The issue of informed consent raises its head in many medical malpractice cases. Usually it happens with cases in which the patient claims the surgeon didn't properly inform him of the risks associated with a given surgical procedure. But what about those malpractice cases that don't raise a challenge to consent? Is the fact that a surgeon made a patient aware of the risks relevant to the standard of care? Not according to a recent ruling in the case of Mitchell v. Shikora. Here's why.

The value of consent
When we use the term "informed consent," we're referring to the form a patient signs authorizing the surgeon to perform a specific procedure, with full knowledge of the inherent risks and potential complications. The issue played a central role in Mitchell v. Shikora (osmag.net/EDQa8a), which involved a patient who had her bowel severed during a hysterectomy performed by an obstetric and gynecologic surgeon at a Pittsburgh, Pa., hospital in May 2012.
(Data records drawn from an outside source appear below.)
(* ===== verification/TarFill.v ===== *)
(** * The header block that tar/writer.go fills

    [fillHeader] as one nest of field assignments: the values of the string
    and number fields, the extended headers the strings need, and the cases
    in which a number needs the binary encoding. *)
From S2P Require Import Prelude GoInt GoString GoTime GoPath TarStrconv TarFormat TarCommon TarWriter.
Open Scope go_scope.

(** ** Values of fields *)

(** A string in a field of [n] zero bytes: the ASCII part, truncated. *)
Definition strV (n : nat) (s : bytes) : bytes := (formatString None (replicate n 0) (take n (toASCII s))).2.
Definition octV (n : nat) (x : Z) : bytes := (formatOctal None (replicate n 0) x).2.
Definition binV (n : nat) (x : Z) : bytes := (formatNumeric None (replicate n 0) x).2.

(** A number whose octal digits do not leave room for the final NUL. *)
Definition needsBin (n : nat) (x : Z) : bool := negb (len (FormatInt x 8) <? Z.of_nat n).
Definition numV (n : nat) (x : Z) : bytes := if needsBin n x then binV n x else octV n x.

(** The formatter's error after a field of octal digits or a number. *)
Definition octF (n : nat) (x : Z) (f : formatter) : formatter := (formatOctal f (replicate n 0) x).1.
Definition numF (n : nat) (x : Z) (f : formatter) : formatter :=
  if needsBin n x then (formatNumeric f (replicate n 0) x).1 else octF n x f.

Definition needsPax (n : nat) (s : bytes) : bool := (Z.of_nat n <? len s) || negb (isASCII s).
Definition strPax (n : nat) (s k : bytes) (m : paxMap) : paxMap := if needsPax n s then <[k := s]> m else m.

Lemma FormatInt_bytes_ok x : bytes_ok (FormatInt x 8).
Proof.
  assert (G : forall y, 0 <= y -> bytes_ok (FormatUint y 8)).
  { intros y Hy; destruct (FormatUint_spec 8 y) as (Hd & _); [lia..|].
    eapply Forall_impl; [exact Hd|]; intros c; by apply is_digit_byte. }
  unfold FormatInt; destruct (Z.ltb_spec x 0); [constructor; [unfold is_byte; lia|]|]; apply G; lia.
Qed.

Lemma formatString_snd f b s : formatString f b s = ((formatString f b s).1, (formatString None b s).2).
Proof. unfold formatString; by destruct (_ <? _). Qed.

Lemma formatOctal_snd f b x : formatOctal f b x = ((formatOctal f b x).1, (formatOctal None b x).2).
Proof. unfold formatOctal; apply formatString_snd. Qed.

Lemma formatOctal_ok b x : bytes_ok b -> bytes_ok (formatOctal None b x).2 /\ length (formatOctal None b x).2 = length b.
Proof.
  intros Hb; unfold formatOctal; cbn zeta.
  set (s := if 0 <? _ then _ else _).
  assert (Hs : bytes_ok s).
  { unfold s; destruct (_ <? _); [rewrite Repeat_single; apply bytes_ok_app; split|]; try apply FormatInt_bytes_ok.
    apply bytes_ok_replicate; unfold is_byte; lia. }
  split; [by apply formatString_ok | by apply formatString_length].
Qed.

Lemma formatNumericLoop_ok i x b :
  bytes_ok b -> bytes_ok (formatNumericLoop i x b) /\ length (formatNumericLoop i x b) = length b.
Proof.
  revert x b; induction i as [|i IH]; intros x b Hb; cbn [formatNumericLoop]; [done|].
  destruct (IH (Z.shiftr x 8) (<[i := uint8 x]> b)) as [H1 H2].
  { apply Forall_insert; [done | apply uint8_byte]. }
  by rewrite H2, length_insert.
Qed.

Lemma formatNumeric_ok b x : bytes_ok b -> bytes_ok (formatNumeric None b x).2 /\ length (formatNumeric None b x).2 = length b.
Proof.
  intros Hb; unfold formatNumeric; destruct (fitsInBase256 _ _).
  - destruct (formatNumericLoop_ok (length b) x b Hb) as [H1 H2]; cbn [snd]; rewrite length_alter; split; [|done].
    apply Forall_alter; [done|]; intros c Hc _; cbn.
    assert (is_byte c) by (eapply Forall_lookup_1; [exact H1 | exact Hc]); by apply lor_0x80_byte.
  - destruct (formatOctal_ok b 0 Hb); rewrite formatOctal_snd; done.
Qed.

Lemma zeros_ok n : bytes_ok (replicate n 0).
Proof. apply bytes_ok_replicate; unfold is_byte; lia. Qed.

Lemma octV_ok n x : bytes_ok (octV n x) /\ length (octV n x) = n.
Proof. destruct (formatOctal_ok (replicate n 0) x (zeros_ok n)) as [? H]; rewrite length_replicate in H; done. Qed.

Lemma numV_ok n x : bytes_ok (numV n x) /\ length (numV n x) = n.
Proof.
  unfold numV; destruct (needsBin n x); [|apply octV_ok].
  destruct (formatNumeric_ok (replicate n 0) x (zeros_ok n)) as [? H]; rewrite length_replicate in H; done.
Qed.

Lemma strV_ok n s : bytes_ok s -> bytes_ok (strV n s) /\ length (strV n s) = n.
Proof.
  intros Hs; assert (bytes_ok (take n (toASCII s))) by (by apply Forall_take, toASCII_ok).
  unfold strV; rewrite formatString_length, length_replicate by done; split; [|done].
  apply formatString_ok; [done | apply zeros_ok].
Qed.

(** ** The steps of [fillHeader] *)
Lemma slice_take (s : bytes) n : slice s 0 n = take (Z.to_nat n) s.
Proof. unfold slice; by rewrite drop_0, Z.sub_0_r. Qed.

Lemma putString_eq fld s kw blk pax f bin :
  getF fld blk = replicate (f_size fld) 0 -> bytes_ok s -> kw <> paxNone ->
  putString fld s kw (mkHdrState blk pax f bin) =
    mkHdrState (setF fld (strV (f_size fld) s) blk) (strPax (f_size fld) s kw pax) f bin.
Proof.
  intros Hg Hs Hkw; unfold putString; cbn [hs_blk hs_pax hs_f hs_bin]; rewrite Hg.
  rewrite bool_decide_eq_true_2 by done; cbn [andb].
  assert (L : len (replicate (f_size fld) 0) = Z.of_nat (f_size fld)) by (unfold len; by rewrite length_replicate).
  rewrite L; cbn zeta.
  assert (T : (if Z.of_nat (f_size fld) <? len (toASCII s) then slice (toASCII s) 0 (Z.of_nat (f_size fld)) else toASCII s) =
    take (f_size fld) (toASCII s)).
  { destruct (Z.ltb_spec (Z.of_nat (f_size fld)) (len (toASCII s))); [by rewrite slice_take, Nat2Z.id|].
    symmetry; apply take_ge; unfold len in *; lia. }
  rewrite T, formatString_snd; unfold strV, strPax, needsPax; f_equal.
  unfold formatString; rewrite (proj2 (Z.ltb_ge _ _)); [done|].
  rewrite L; unfold len; rewrite length_take; lia.
Qed.

Lemma putOctal_eq fld x blk pax f bin :
  getF fld blk = replicate (f_size fld) 0 ->
  putOctal fld x (mkHdrState blk pax f bin) =
    mkHdrState (setF fld (octV (f_size fld) x) blk) pax (octF (f_size fld) x f) bin.
Proof. intros Hg; unfold putOctal; cbn [hs_blk hs_pax hs_f hs_bin]; by rewrite Hg, formatOctal_snd. Qed.

Lemma putNumeric_eq fld x kw blk pax f bin :
  getF fld blk = replicate (f_size fld) 0 ->
  putNumeric false fld x kw (mkHdrState blk pax f bin) =
    mkHdrState (setF fld (numV (f_size fld) x) blk) pax (numF (f_size fld) x f) (bin || needsBin (f_size fld) x).
Proof.
  intros Hg; unfold putNumeric; cbn [hs_blk hs_pax hs_f hs_bin]; rewrite andb_false_r, Hg.
  unfold numV, numF, needsBin; unfold len at 2; rewrite length_replicate.
  destruct (len (FormatInt x 8) <? Z.of_nat (f_size fld)); cbn [negb].
  - by rewrite putOctal_eq, orb_false_r.
  - rewrite orb_true_r; unfold binV.
    assert (E : formatNumeric f (replicate (f_size fld) 0) x =
      ((formatNumeric f (replicate (f_size fld) 0) x).1, (formatNumeric None (replicate (f_size fld) 0) x).2)).
    { unfold formatNumeric; destruct (fitsInBase256 _ _); [done|]; by rewrite (formatOctal_snd f), (formatOctal_snd None). }
    by rewrite E.
Qed.

(** Go strings and the type flag are bytes. *)
Definition hdrBytes (hdr : Header) : Prop :=
  bytes_ok (h_Name hdr) /\ is_byte (h_Typeflag hdr) /\ bytes_ok (h_Linkname hdr) /\
  bytes_ok (h_Uname hdr) /\ bytes_ok (h_Gname hdr).

Definition fillBlk (hdr : Header) : block :=
  setF USTAR.DevMinor (numV 8 (h_Devminor hdr)) (setF USTAR.DevMajor (numV 8 (h_Devmajor hdr))
  (setF USTAR.GroupName (strV 32 (h_Gname hdr)) (setF USTAR.UserName (strV 32 (h_Uname hdr))
  (setF V7.LinkName (strV 100 (h_Linkname hdr)) (setF V7.TypeFlag [h_Typeflag hdr]
  (setF V7.ModTime (numV 12 (headerModTime hdr)) (setF V7.Size (numV 12 (h_Size hdr))
  (setF V7.GID (numV 8 (h_Gid hdr)) (setF V7.UID (numV 8 (h_Uid hdr)) (setF V7.Mode (octV 8 (h_Mode hdr))
  (setF V7.Name (strV 100 (h_Name hdr)) zeroBlock))))))))))).

Definition fillPax (hdr : Header) : paxMap :=
  strPax 32 (h_Gname hdr) paxGname (strPax 32 (h_Uname hdr) paxUname
  (strPax 100 (h_Linkname hdr) paxLinkpath (strPax 100 (h_Name hdr) paxPath ∅))).

Definition fillErr (hdr : Header) : formatter :=
  numF 8 (h_Devminor hdr) (numF 8 (h_Devmajor hdr) (numF 12 (headerModTime hdr) (numF 12 (h_Size hdr)
  (numF 8 (h_Gid hdr) (numF 8 (h_Uid hdr) (octF 8 (h_Mode hdr) None)))))).

Definition fillBin (hdr : Header) : bool :=
  needsBin 8 (h_Uid hdr) || needsBin 8 (h_Gid hdr) || needsBin 12 (h_Size hdr) ||
  needsBin 12 (headerModTime hdr) || needsBin 8 (h_Devmajor hdr) || needsBin 8 (h_Devminor hdr).

(** Fields of a nest of assignments. *)
Ltac field_val := rewrite ?getF_setF_eq by (field_side); rewrite ?getF_setF_ne by (field_side)
with field_side := first [ done | reflexivity | apply setF_ok; field_side
  | apply strV_ok; assumption | apply octV_ok | apply numV_ok | apply zeroBlock_ok
  | constructor; [assumption | constructor] | assumption ].

Lemma fillHeader_eq hdr bin :
  hdrBytes hdr -> fillHeader false bin hdr = mkHdrState (fillBlk hdr) (fillPax hdr) (fillErr hdr) (bin || fillBin hdr).
Proof.
  intros (Hn & Ht & Hl & Hu & Hg); unfold fillHeader; cbn [usePrefix andb].
  repeat first
    [ rewrite putString_eq by first [assumption | discriminate | (repeat field_val; by apply getF_zeroBlock)]
    | rewrite putOctal_eq by (repeat field_val; by apply getF_zeroBlock)
    | rewrite putNumeric_eq by (repeat field_val; by apply getF_zeroBlock)
    | progress unfold putByte; cbn [hs_blk hs_pax hs_f hs_bin] ].
  unfold fillBlk, fillPax, fillErr, fillBin; cbn [f_size V7.Name V7.Mode V7.UID V7.GID V7.Size V7.ModTime V7.LinkName
    USTAR.UserName USTAR.GroupName USTAR.DevMajor USTAR.DevMinor].
  by rewrite <- !orb_assoc.
Qed.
Six months ago, the Superior Court of Pennsylvania determined that even though the patient was informed of the risks and consented to the surgery, the patient's consent had no bearing on whether the surgeon was negligent. The Superior Court's decision, which effectively reversed a February 2016 trial court verdict, said the trial court erred by allowing the defendants to present evidence at trial — whether a bowel injury was a known risk or complication of the surgery — that should have been inadmissible.

Furthermore, the court said the defendants "misled" jurors into believing that informing the patient about the risks and complications established the standard of care, and this ultimately affected the outcome of the trial. In other words, just because the patient knows of the risk of potential complications associated with a particular procedure, it doesn't absolve the surgeon of responsibility if the patient sustains an injury stemming from a breach in the standard of care — in this case, the suit alleges, by failing to identify the bowel before cutting it.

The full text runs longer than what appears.